What is the relationship between renal recovery and clinical outcomes?

The relationship between renal recovery from severe acute kidney injury and the long-term survival of the patient is best described by thinking about those patients whose kidneys stop such that they need dialysis treatment as an emergency for acute kidney injury. In those patients there’s a major difference between patients who continue to need dialysis treatment, that is don’t recover kidney function, and patients who do recover from requiring dialysis treatment. So the differences between those two groups of patients is major. The likelihood is that the average length of time somebody remains on dialysis will survive in current years with myeloma and acute kidney disease is between one to two years, whereas patients who recover kidney function have much better long-term outcome and probably have a median survival that’s not far off that which patients who don’t require dialysis have, probably around three to four years median survival. So this is an area where the difference between staying on dialysis and recovering kidney function so that you don’t need dialysis in a longer term has as big an impact as any single factor for the long-term survival of the patient.

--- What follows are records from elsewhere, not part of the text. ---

(** The facts about one mutex follow from those about the others. *)
Lemma update_inv t w w' m : mutex_inv w -> frames t w w' ->
  (forall k, k <> m -> latches w' !! k = latches w !! k) ->
  (hold (pcs w' !! t) <> hold (pcs w !! t) -> forall k, hold (pcs w' !! t) = Some k \/ hold (pcs w !! t) = Some k -> k = m) ->
  (forall l, latches w' !! m = Some l ->
     (forall u, l_lock l = Some u <-> l_owner l = Some u \/ hold (pcs w' !! u) = Some m) /\
     (forall u, hold (pcs w' !! u) = Some m -> l_owner l = None) /\
     0 <= l_count l /\ (l_owner l = None -> l_count l = 0) /\ (0 < l_count l -> l_type l = PthreadMutexType.Recursive)) ->
  (forall u k r, pledge (pcs w' !! u) = Some (k, r) ->
    0 <= r /\ forall l, latches w' !! k = Some l -> l_owner l <> Some u /\ (0 < r -> l_type l = PthreadMutexType.Recursive)) ->
  mutex_inv w'.
Proof.
  intros Hi Hf Hm Hh Hnew Hp.
  assert (forall k u, k <> m -> hold (pcs w' !! u) = Some k <-> hold (pcs w !! u) = Some k) as Hsame.
  { intros k u Hk. destruct (decide (u = t)) as [->|Hu]; [|by rewrite Hf].
    destruct (decide (hold (pcs w' !! t) = hold (pcs w !! t))) as [->|E]; [done|]. split; intros E'; exfalso; eauto. }
  split; [..|exact Hp].
  - intros k l u Hl. destruct (decide (k = m)) as [->|Hk]; [by apply Hnew|]. rewrite Hm in Hl by done.
    rewrite Hsame by done. by apply (mi_lock _ Hi).
  - intros k l u Hl. destruct (decide (k = m)) as [->|Hk]; [by apply Hnew|]. rewrite Hm in Hl by done.
    rewrite Hsame by done. by apply (mi_hold _ Hi).
  - intros k l Hl. destruct (decide (k = m)) as [->|Hk]; [by apply Hnew|]. rewrite Hm in Hl by done. by apply (mi_count _ Hi _ _ Hl).
Qed.

(** Pledges survive when mutexes keep their type and no other thread becomes
    an owner. *)
Definition tamer (t : Z) (l0 l : Latch) : Prop :=
  l_type l0 = l_type l /\ forall u, u <> t -> l_owner l = Some u -> l_owner l0 = Some u.
Lemma wake_step_cond t l k w o w' : cond_inv w -> pcs w !! t = Some (PcWake l k) -> wake_step t l k w = Done (o, w') -> cond_inv w'.
Proof.
  intros Hi Hpc E. assert (frames t w w') as Hf by (eapply (wake_step_ok t l k w o w' Hpc E)).
  revert E. destruct l as [|u l]; cbn [wake_step].
  - intros E. destruct k; [apply ret_Done in E as ->|apply goto_Done in E as ->];
      (eapply (waking_cond t [] _ w w); eauto using sema_only_refl; try by intros ? ?%elem_of_nil);
      rewrite Hpc; cbn; rewrite ?lookup_delete_eq, ?lookup_insert_eq; done.
  - destruct (release u w) as [w1|] eqn:E1; [cbn [obind]|done]. intros ->%goto_Done.
    eapply (waking_cond t (u :: l) k w w1); eauto using release_sema_only; try (rewrite Hpc; cbn; rewrite lookup_insert_eq; by destruct k).
    + intros v [->|Hv]%elem_of_cons _; [|right; right; exists t; cbn; by rewrite lookup_insert_eq].
      apply release_Done in E1 as (y & Hy & H0 & ->). left. cbn. rewrite lookup_insert_eq. eexists. by split.
    + intros v [->|Hv]%elem_of_cons; [by eapply release_sets|]. right; right. exists t.
      apply release_Done in E1 as (y & Hy & H0 & ->). cbn. rewrite Hpc. by apply list_elem_of_further.
Qed.
(* ===== verification/CondReach.v ===== *)
(** * The invariant of the condition variables over all histories *)

From stdpp Require Import gmap relations.
From S2P Require Import Prelude SleepQueue SleepFacts SleepSpec Threads Mutex CondVar SyncSteps MutexFacts MutexSteps MutexSpec CondSteps.

(** ** Creation, destruction and cancellation *)

(** Changes to the mutexes and the condition variables alone. *)
Lemma tame_cond w w' : cond_inv w -> threads w' = threads w -> table w' = table w -> pcs w' = pcs w ->
  (forall c x, conds w' !! c = Some x -> c <> 0) -> tame w w' -> cond_inv w'.
Proof.
  intros [Htb Hsl Hcd Hpc Hout Hin Htk Hdf Hwl] Et Eb Ep Hc Htm.
  split; unfold token; rewrite ?Et, ?Eb, ?Ep; auto. intros s y Hy Hn.
  destruct (Hdf s y Hy Hn) as [(m & x & Hx & Ho & Hd)|[H|H]]; [left|right; left; by rewrite Ep|right; right; by rewrite Ep].
  destruct (Htm m x Hx) as (x' & Hx' & Eo & Ef); [congruence|]. exists m, x'. split_and!; [done|congruence|]. unfold is_deferred. by rewrite Ef.
Qed.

When you then look at people who don’t have kidney failure that requires dialysis there’s relatively little known about how kidney function maps onto long-term survival but that’s going to become a very important area over the next few years because kidney function in most other disease settings has an impact on the long-term survival of the patient. So understanding what the kidney function is for somebody with myeloma at 12 months and 24 months and then mapping that kidney function on to long-term outcomes will start to lead us to understand what the relationships are between the kidney failure, myeloma and patient survival in the long-term. This becomes crucial as myeloma outcomes get better and better and it starts to move toward being more of a chronic long-term relapse in remitting condition rather than as a haematological malignancy that’s got a relatively defined survival time for the patient.

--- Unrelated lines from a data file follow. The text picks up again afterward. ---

(** Keeping a wake-up changes no waiter's mutex and no owner. *)
Lemma defer_found t td mp x y w u : threads w !! t = Some y -> mutexes w !! mp = Some x ->
  let w1 := set_mutex mp (set_flags (Z.lor (m_flags x) PthreadMutexFlags.Deferred) x)
    (set_thread t (set_defer (defer_waiters y ++ [td]) y) w) in
  found w u -> found w1 u /\ owns_for w1 t u = owns_for w t u.
Proof.
  intros Hy Hx w1 (m & z & E). unfold found, owns_for. rewrite E.
  apply mutex_of_ok in E as (yu & Hyu & Em & Hz).
  assert (exists y1, threads w1 !! u = Some y1 /\ mutex_obj y1 = Some m) as (y1 & Hy1 & Em1).
  { cbn. inserted t u; eauto. }
  assert (exists z1, mutexes w1 !! m = Some z1 /\ m_owner z1 = m_owner z) as (z1 & Hz1 & Eo).
  { cbn. inserted mp m; eauto. }
  assert (mutex_of u w1 = Done (m, z1)) as -> by (unfold mutex_of; rewrite Hy1; cbn [of_option obind]; rewrite Em1; cbn [of_option obind]; by rewrite Hz1).
  rewrite Eo. eauto.
Qed.
Definition rw_perform (op : rw_op) (w : RwWorld) : outcome (option Z * RwWorld) :=
  match op with
  | RwSpawn t => Done (None, mkRwWorld (rwlocks w) (handles w) (<[t := 0]> (rdlock_count w)) (rw_pcs w))
  | RwMemory h => Done (None, set_handle h THR_RWLOCK_INITIALIZER w)
  | RwInit sdk_version t h attr fresh => posix_pthread_rwlock_init sdk_version t h attr fresh w
  | RwDestroy t h => posix_pthread_rwlock_destroy t h w
  | RwRdlock t h abstime fresh => posix_pthread_rwlock_timedrdlock t h abstime fresh w
  | RwWrlock t h abstime fresh => posix_pthread_rwlock_timedwrlock t h abstime fresh w
  | RwTryRdlock t h fresh => posix_pthread_rwlock_tryrdlock t h fresh w
  | RwTryWrlock t h fresh => posix_pthread_rwlock_trywrlock t h fresh w
  | RwUnlock t h => posix_pthread_rwlock_unlock t h w
  | RwAdvance t late => rw_advance t late w
  end.

(** ** Holders *)

Record Hold := mkHold { h_readers : list Z; h_writer : option Z }.
Definition nobody : Hold := mkHold [] None.

Inductive rw_event := EvNone | EvRead (t p : Z) | EvWrite (t p : Z) | EvUnread (t p : Z) | EvUnwrite (t p : Z).

(** What the return of 0 from a step means. *)
Definition event_of (op : rw_op) (w w' : RwWorld) : rw_event :=
  match op with
  | RwRdlock t h _ _ | RwTryRdlock t h _ => match handles w' !! h with Some p => EvRead t p | None => EvNone end
  | RwWrlock t h _ _ | RwTryWrlock t h _ => match handles w' !! h with Some p => EvWrite t p | None => EvNone end
  | RwAdvance t _ =>
      match rw_pcs w !! t with
      | Some (RdWait p _ _) => EvRead t p
      | Some (WrWait p _ _) | Some (WrOwn p) => EvWrite t p
      | Some (WrFree p) => EvUnwrite t p
      | Some (RdFree p) => EvUnread t p
      | None => EvNone
      end
  | _ => EvNone
  end.

Fixpoint remove_one (t : Z) (l : list Z) : list Z :=
  match l with
  | [] => []
  | u :: l => if u =? t then l else u :: remove_one t l
  end.

Definition hold_at (p : Z) (h : Hold) (a : Z -> Hold) : Z -> Hold := fun q => if q =? p then h else a q.

Definition track (e : rw_event) (a : Z -> Hold) : Z -> Hold :=
  match e with
  | EvNone => a
  | EvRead t p => hold_at p (mkHold (t :: h_readers (a p)) (h_writer (a p))) a
  | EvWrite t p => hold_at p (mkHold (h_readers (a p)) (Some t)) a
  | EvUnread t p => hold_at p (mkHold (remove_one t (h_readers (a p))) (h_writer (a p))) a
  | EvUnwrite _ p => hold_at p (mkHold (h_readers (a p)) None) a
  end.

Definition event (op : rw_op) (r : option Z) (w w' : RwWorld) : rw_event :=
  if bool_decide (r = Some 0) then event_of op w w' else EvNone.

(** ** Histories *)

Definition pc_lock (pc : RwPc) : Z := match pc with RdWait p _ _ | WrWait p _ _ | WrOwn p | WrFree p | RdFree p => p end.

Definition rw_fresh (fresh : option Z) (w : RwWorld) : Prop :=
  forall p, fresh = Some p -> THR_RWLOCK_DESTROYED < p /\ rwlocks w !! p = None.

Definition rw_idle (t : Z) (w : RwWorld) : Prop := rw_pcs w !! t = None /\ is_Some (rdlock_count w !! t).

(** Threads unlock what they hold and destroy what nobody uses. *)
Definition rw_allowed (op : rw_op) (w : RwWorld) (a : Z -> Hold) : Prop :=
  match op with
  | RwSpawn t => rdlock_count w !! t = None
  | RwMemory _ => True
  | RwInit _ t _ _ fresh | RwRdlock t _ _ fresh | RwWrlock t _ _ fresh | RwTryRdlock t _ fresh | RwTryWrlock t _ fresh =>
      rw_idle t w /\ rw_fresh fresh w
  | RwDestroy t h => rw_idle t w /\
      forall p, handles w !! h = Some p -> a p = nobody /\ forall u pc, rw_pcs w !! u = Some pc -> pc_lock pc <> p
  | RwUnlock t h => rw_idle t w /\ forall p, handles w !! h = Some p -> t ∈ h_readers (a p) \/ h_writer (a p) = Some t
  | RwAdvance t _ => is_Some (rdlock_count w !! t)
  end.

Definition rw_boot : RwWorld := mkRwWorld ∅ ∅ ∅ ∅.

Inductive rw_reach : RwWorld -> (Z -> Hold) -> Prop :=
  | rw_start : rw_reach rw_boot (fun _ => nobody)
  | rw_next w a op r w' : rw_reach w a -> rw_allowed op w a -> rw_perform op w = Done (r, w') -> rw_reach w' (track (event op r w w') a).

(** ** The invariant *)

(** The writer inside, from taking the mutex to releasing it. *)
Inductive Phase := Owning | Held | Freeing.

Definition held_by (ws : option (Z * Phase)) : option Z :=
  match ws with Some (t, Held) | Some (t, Freeing) => Some t | _ => None end.
Definition owned_by (ws : option (Z * Phase)) : option Z := match ws with Some (t, Held) => Some t | _ => None end.
Definition some_writer (ws : option (Z * Phase)) : bool := match ws with Some _ => true | None => false end.

Record fits (P : gmap Z RwPc) (p : Z) (h : Hold) (x : PthreadRwlock) (ws : option (Z * Phase)) : Prop := {
  f_active : writer_active (lock x) = some_writer ws;
  f_readers : readers (lock x) = Z.of_nat (length (h_readers h));
  f_writer : h_writer h = held_by ws;
  f_owner : owner x = owned_by ws;
  f_own u : P !! u = Some (WrOwn p) <-> ws = Some (u, Owning);
  f_free u : P !! u = Some (WrFree p) <-> ws = Some (u, Freeing);
  f_excl : ws <> None -> h_readers h = [];
  f_rdfree u : P !! u = Some (RdFree p) -> u ∈ h_readers h;
  f_rdsleep u b : P !! u = Some (RdWait p b true) -> ws <> None;
  f_wrsleep u b : P !! u = Some (WrWait p b true) -> ws <> None \/ h_readers h <> [] }.

Record rw_inv (w : RwWorld) (a : Z -> Hold) : Prop := {
  ri_alive t pc : rw_pcs w !! t = Some pc -> is_Some (rwlocks w !! pc_lock pc);
  ri_dead p : rwlocks w !! p = None -> a p = nobody;
  ri_lock p x : rwlocks w !! p = Some x -> exists ws, fits (rw_pcs w) p (a p) x ws }.

(** A lock does not see the program counters of others. *)
Lemma fits_other P P' p h x ws : (forall u pc, pc_lock pc = p -> P' !! u = Some pc <-> P !! u = Some pc) -> fits P p h x ws -> fits P' p h x ws.
Proof.
  intros H [F1 F2 F3 F4 F5 F6 F7 F8 F9 F10]. split; auto; intros u.
  - by rewrite H.
  - by rewrite H.
  - rewrite H by done. apply F8.
  - intros b. rewrite H by done. apply F9.
  - intros b. rewrite H by done. apply F10.
Qed.

(** A step of [t] at the lock [p]. *)
Lemma rw_update t p x x' w w' a a' : rw_inv w a -> rwlocks w !! p = Some x -> rwlocks w' = <[p := x']> (rwlocks w) ->
  (forall u pc, u <> t -> pc_lock pc <> p -> rw_pcs w' !! u = Some pc <-> rw_pcs w !! u = Some pc) ->
  (forall pc, rw_pcs w !! t = Some pc -> pc_lock pc = p) -> (forall pc, rw_pcs w' !! t = Some pc -> pc_lock pc = p) ->
  (forall q, q <> p -> a' q = a q) -> (forall ws, fits (rw_pcs w) p (a p) x ws -> exists ws', fits (rw_pcs w') p (a' p) x' ws') -> rw_inv w' a'.
Proof.
  intros [Ha Hd Hl] Hx El Hpc Ht Ht' Haq Hf. split.
  - intros u pc Hu. rewrite El. destruct (decide (pc_lock pc = p)) as [->|Hne]; [rewrite lookup_insert_eq; by eexists|].
    rewrite lookup_insert_ne by done. destruct (decide (u = t)) as [->|]; [by destruct Hne; apply Ht'|]. apply (Ha u). by apply Hpc.
  - intros q. rewrite El, lookup_insert_None. intros [Hq Hne]. rewrite Haq by congruence. by apply Hd.
  - intros q y. rewrite El. destruct (decide (q = p)) as [->|Hne].
    + rewrite lookup_insert_eq. intros [= <-]. destruct (Hl p x Hx) as [ws Hws]. by apply (Hf ws).
    + rewrite lookup_insert_ne by done. intros [ws Hws]%Hl. exists ws. rewrite Haq by done.
      apply (fits_other (rw_pcs w)); [|done]. intros u pc Hq. destruct (decide (u = t)) as [->|Hu]; [|apply Hpc; congruence].
      split; intros E; exfalso; [apply Ht' in E|apply Ht in E]; congruence.
Qed.

Ltac at_thread t u :=
  destruct (decide (u = t)) as [->|?];
  rewrite ?lookup_insert_eq, ?lookup_delete_eq, ?lookup_insert_ne, ?lookup_delete_ne, ?lookup_fmap by done.

Section Fits.
Context (P : gmap Z RwPc) (p t : Z) (h : Hold) (x : PthreadRwlock) (ws : option (Z * Phase)).
Hypothesis F : fits P p h x ws.
Hypothesis Ht : P !! t = None \/ exists b c, P !! t = Some (RdWait p b c) \/ P !! t = Some (WrWait p b c).

Lemma fits_leave : fits (delete t P) p h x ws.
Proof.
  destruct F as [F1 F2 F3 F4 F5 F6 F7 F8 F9 F10]. split; auto.
  - intros u. at_thread t u; [|apply F5]. split; [done|]. rewrite <- F5. naive_solver.
  - intros u. at_thread t u; [|apply F6]. split; [done|]. rewrite <- F6. naive_solver.
  - intros u. at_thread t u; [done|apply F8].
  - intros u b. at_thread t u; [done|apply F9].
  - intros u b. at_thread t u; [done|apply F10].
Qed.

Lemma fits_enter pc : (forall u, pc <> WrOwn u) -> (forall u, pc <> WrFree u) -> (pc = RdFree p -> t ∈ h_readers h) ->
  (forall b, pc = RdWait p b true -> ws <> None) -> (forall b, pc = WrWait p b true -> ws <> None \/ h_readers h <> []) ->
  fits (<[t := pc]> P) p h x ws.
Proof.
  intros H1 H2 H3 H4 H5. destruct F as [F1 F2 F3 F4 F5 F6 F7 F8 F9 F10]. split; auto.
  - intros u. at_thread t u; [|apply F5]. split; [intros [= E]; by destruct (H1 p)|]. rewrite <- F5. naive_solver.
  - intros u. at_thread t u; [|apply F6]. split; [intros [= E]; by destruct (H2 p)|]. rewrite <- F6. naive_solver.
  - intros u. at_thread t u; [|apply F8]. intros [= E]. by apply H3.
  - intros u b. at_thread t u; [|apply F9]. intros [= E]. by apply (H4 b).
  - intros u b. at_thread t u; [|apply F10]. intros [= E]. by apply (H5 b).
Qed.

How can these patients be managed better in the future?

The best management of the patient depends on getting accurate immediate recognition of the fact that the patient’s kidney function has changed and they’ve lost their kidney function. That needs to be combined with prompt diagnostic assessment of the level of light chains in the serum of the patient. Because it’s the level of light chains in the serum that will tell you whether or not the acute kidney injury is likely to be due to the myeloma.

I would encourage people to think about configuring their clinical services so that they’ve got a within 24 hour turnaround of a serum free light chain test because if you have a high serum free light chain level in the setting of acute kidney injury that patient needs immediate treatment. By immediate treatment they’re likely to require dexamethasone at new presentation immediately once the likely diagnosis is made. In some centres that happens before the patient has a bone marrow biopsy; ideally the patient should have a bone marrow biopsy before you start treatment but you need to really work to get your clinical service as accurate as possible for that to happen. Then once that’s in place you then need to look at your chemotherapy regimen. The chemotherapy regimen that’s got the best evidence base at the moment for severe acute kidney injury and myeloma is a bortezomib and dexamethasone based triplet regimen and that appears to be the regimen that’s associated with best published disease responses in this setting with acceptable toxicity profiles for the patient.